Las autoridades de Estados Unidos cerraron de forma temporal el espacio aéreo alrededor del Aeropuerto Internacional de El Paso, Texas, tras informar que se había registrado una incursión de drones atribuidos a cárteles mexicanos, antes de levantar poco después la restricción y reanudar los vuelos comerciales.
La Administración Federal de Aviación (FAA) anunció inicialmente que había impuesto una prohibición de vuelos alrededor de El Paso que habría estado vigente hasta el 20 de febrero, pero que fue levantada horas después por la mañana del 11 de febrero, luego de asegurar que no existía riesgo para la aviación comercial y que los trayectos se reanudarían con normalidad.
El secretario de Transporte de Estados Unidos, Sean Duffy, afirmó en publicaciones en redes sociales que la FAA y el Departamento de Defensa respondieron a lo que describieron como una incursión de “drones de cárteles”, y que la amenaza había sido neutralizada, aunque no se precisó cuántos aparatos estarían implicados ni los detalles de la acción específica.

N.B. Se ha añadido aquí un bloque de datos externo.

Definition setup_masquerade (opts : Options) (config : Config) (lease : Lease) (tm : TrafficManager) : dm K TrafficManager :=
  if o_ip_masq opts then
    let+ (tm', r) := in_world (fun k =>
      let file := o_subnet_file opts in
      let '(k, tm, r) :=
        tm_setup_masq sm_is_cancelled tm (cfg_network config)
          (read_cidr_from_subnet_file (dk_files k) file "FLANNEL_SUBNET")
          (read_cidr_from_subnet_file (dk_files k) file "FLANNEL_NETWORK")
          (cfg_ipv6_network config)
          (read_ip6_cidr_from_subnet_file (dk_files k) file "FLANNEL_IPV6_SUBNET")
          (read_ip6_cidr_from_subnet_file (dk_files k) file "FLANNEL_IPV6_NETWORK")
          lease (o_iptables_resync_seconds opts) (o_ip_masq_random_fully_disable opts) k in
      (k, (tm, r))) in
    let+ _ := detach (new_resyncs tm tm') in
    match r with
    | Ok _ => let+ _ := act AMasq in dm_ret tm'
    | Err _ => exit 1
    end
  else dm_ret tm.

Definition setup_forward (opts : Options) (config : Config) (tm : TrafficManager) : dm K TrafficManager :=
  if o_iptables_forward_rules opts then
    let+ tm' := in_world (tm_setup_forward sm_is_cancelled tm (cfg_network config) (cfg_ipv6_network config)
                            (o_iptables_resync_seconds opts)) in
    let+ _ := detach (new_resyncs tm tm') in
    let+ _ := act AForward in
    dm_ret tm'
  else dm_ret tm.

(** The subnet file; a failure is only logged, and the daemon not ready. *)
Definition publish_subnet (opts : Options) (config : Config) (bn : Network K) : dm K unit :=
  let lease := net_lease bn in
  let+ r := in_world (sm_handle_subnet_file (o_subnet_file opts) config (o_ip_masq opts) (l_subnet lease)
                        (l_ipv6_subnet lease) (net_mtu bn)) in
  match r with
  | Ok _ => let+ _ := act (AWrite (o_subnet_file opts)) in act AReady
  | Err _ => dm_ret tt
  end.

(** An error is logged; a revoked lease also cancels the token. *)
Definition complete_lease_exit_code (r : result unit bool) : dm K Z := fun st =>
  match r with
  | Err true => Some (cancelled st, Ok 0)
  | _ => Some (st, Ok 0)
  end.

(** From running the backend to the clean exit *)
Definition serve (bn : Network K) : dm K Z :=
  let+ _ := fun st => Some (spawned TBackend st, Ok tt) in
  let+ _ := in_world sd_notify_ready in
  let+ _ := act ANotify in
  let+ r := in_world (sm_complete_lease (net_lease bn)) in
  let+ _ := act AComplete in
  let+ code := complete_lease_exit_code r in
  fun st =>
    match await_task TBackend st with
    | None => None
    | Some st => match drain_tasks st with None => None | Some st => Some (st, Ok code) end
    end.

Definition run_inner (opts : Options) : dm K Z :=
  let+ _ := start_manager opts in
  let+ _ := install_shutdown_handler opts in
  let+ _ := start_healthz opts in
  let+ config := fetch_config in
  let+ bn := register_network opts config in
  let+ tm := init_traffic config in
  let+ tm := setup_masquerade opts config (net_lease bn) tm in
  let+ _ := setup_forward opts config tm in
  let+ _ := spawn_blackholes opts config in
  let+ _ := publish_subnet opts config bn in
  serve bn.

Definition inner_result (r : result Z (result Z DaemonError)) : result Z DaemonError :=
  match r with Ok code => Ok code | Err r => r end.

Definition initial (k : K) : DaemonState K := mkDaemonState k [] [] None.

Definition margin_valid (margin : Z) : bool := negb ((24 * 60 <=? margin) || (margin <=? 0)).

(** The retries that a running informer spawned on the way, up to the
    cancellation: after it, [send_event_with_backoff] spawns none. *)
Definition retried (st : DaemonState K) : DaemonState K :=
  fold_left (fun st t => spawned t st)
    (if bool_decide (ASpawn TInformer ∈ ds_trace st) then repeat TRetry (dk_retries (ds_world st)) else []) st.

Definition run_daemon (opts : Options) (k : K) : option (DaemonState K * result Z DaemonError) :=
  if o_version opts then Some (initial k, Ok 0)
  else if negb (margin_valid (o_subnet_lease_renew_margin opts)) then Some (initial k, Ok 1)
  else
    match run_inner opts (initial k) with
    | None => None
    | Some (st, r) =>
        match drain_tasks (cancelled (retried st)) with
        | None => None
        | Some st => Some (st, inner_result r)
        end
    end.

(** The end of [main] *)
Definition exit_code (r : result Z DaemonError) : Z := match r with Ok code => code | Err _ => 1 end.
End Run.

(** * Theorems *)

(** ** What the trace says *)

Fixpoint remove_task (t : Task) (l : list Task) : list Task :=
  match l with
  | [] => []
  | u :: l => if decide (t = u) then l else u :: remove_task t l
  end.

(** The tasks that were spawned and not awaited *)
Fixpoint running_tasks (tr : list Action) : list Task :=
  match tr with
  | [] => []
  | ASpawn t :: tr => t :: running_tasks tr
  | AAwait t :: tr => remove_task t (running_tasks tr)
  | _ :: tr => running_tasks tr
  end.

Fixpoint spawned_tasks (tr : list Action) : list Task :=
  match tr with
  | [] => []
  | ASpawn t :: tr => t :: spawned_tasks tr
  | _ :: tr => spawned_tasks tr
  end.

(** The tasks without a handle that were spawned *)
Definition detached_tasks (tr : list Action) : list Task := List.filter detached (spawned_tasks tr).

(** The tasks whose handles [run] drains *)
Definition kept (t : Task) : bool :=
  match t with THealthz | TBlackholeV4 | TBlackholeV6 | TSignal => true | _ => false end.

(** What precedes the announcement of readiness *)
Definition ready_needs (opts : Options) : list Action :=
  [AWrite (o_subnet_file opts); ARegister] ++ (if o_ip_masq opts then [AMasq] else [])
  ++ (if o_iptables_forward_rules opts then [AForward] else []).

Fixpoint ready_ordered (opts : Options) (tr : list Action) : Prop :=
  match tr with
  | [] => True
  | AReady :: tr => incl (ready_needs opts) tr /\ ready_ordered opts tr
  | _ :: tr => ready_ordered opts tr
  end.

Lemma remove_task_perm t l l' : l ≡ₚ t :: l' -> remove_task t l ≡ₚ l'.
Proof.
  revert l'. induction l as [|u l IH]; intros l' Hp; [by apply Permutation_nil_l in Hp|]. cbn [remove_task].
  destruct (decide (t = u)) as [->|Hne]; [by apply Permutation_cons_inv in Hp|].
  assert (u ∈ l') as Hu.
  { assert (u ∈ t :: l') as Hin by (rewrite <- Hp; by left). apply elem_of_cons in Hin as [->|]; done. }
  apply list_elem_of_split in Hu as (a & b & ->). rewrite <- Permutation_middle in Hp |- *.
  f_equiv. apply IH. rewrite perm_swap in Hp. by apply Permutation_cons_inv in Hp.
Qed.

(** A quiet action neither spawns nor awaits, and is no announcement. *)
Definition quiet (a : Action) : bool :=
  match a with ASpawn _ | AAwait _ | AReady => false | _ => true end.

Section Triples.
Context {K : Type} (opts : Options).

(** [extra] and the detached tasks run without being recorded; the recorded
    ones are those that are drained. *)
Definition tasks_recorded (extra : list Task) (st : DaemonState K) : Prop :=
  running_tasks (ds_trace st) ≡ₚ extra ++ ds_tasks st ++ option_list (ds_signal st) ++ detached_tasks (ds_trace st)
  /\ forallb kept (ds_tasks st ++ option_list (ds_signal st)) = true.

(** Before the backend runs: what is certain of the trace, [facts] included *)
Definition starting (facts : list Action) (st : DaemonState K) : Prop :=
  tasks_recorded [] st /\ ready_ordered opts (ds_trace st) /\ incl facts (ds_trace st) /\ ~ In (ASpawn TBackend) (ds_trace st).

La medida generó versiones encontradas. Mientras representantes del gobierno estadounidense sostuvieron que la incursión de drones delictivos motivó la restricción de vuelos, medios internacionales y legisladores señalaron que no se ha confirmado públicamente evidencia clara de que cárteles hayan operado drones que violaron el espacio aéreo, y se mencionó además que la comunicación y coordinación entre agencias como la FAA y el Pentágono respecto a operaciones con drones fue imprecisa.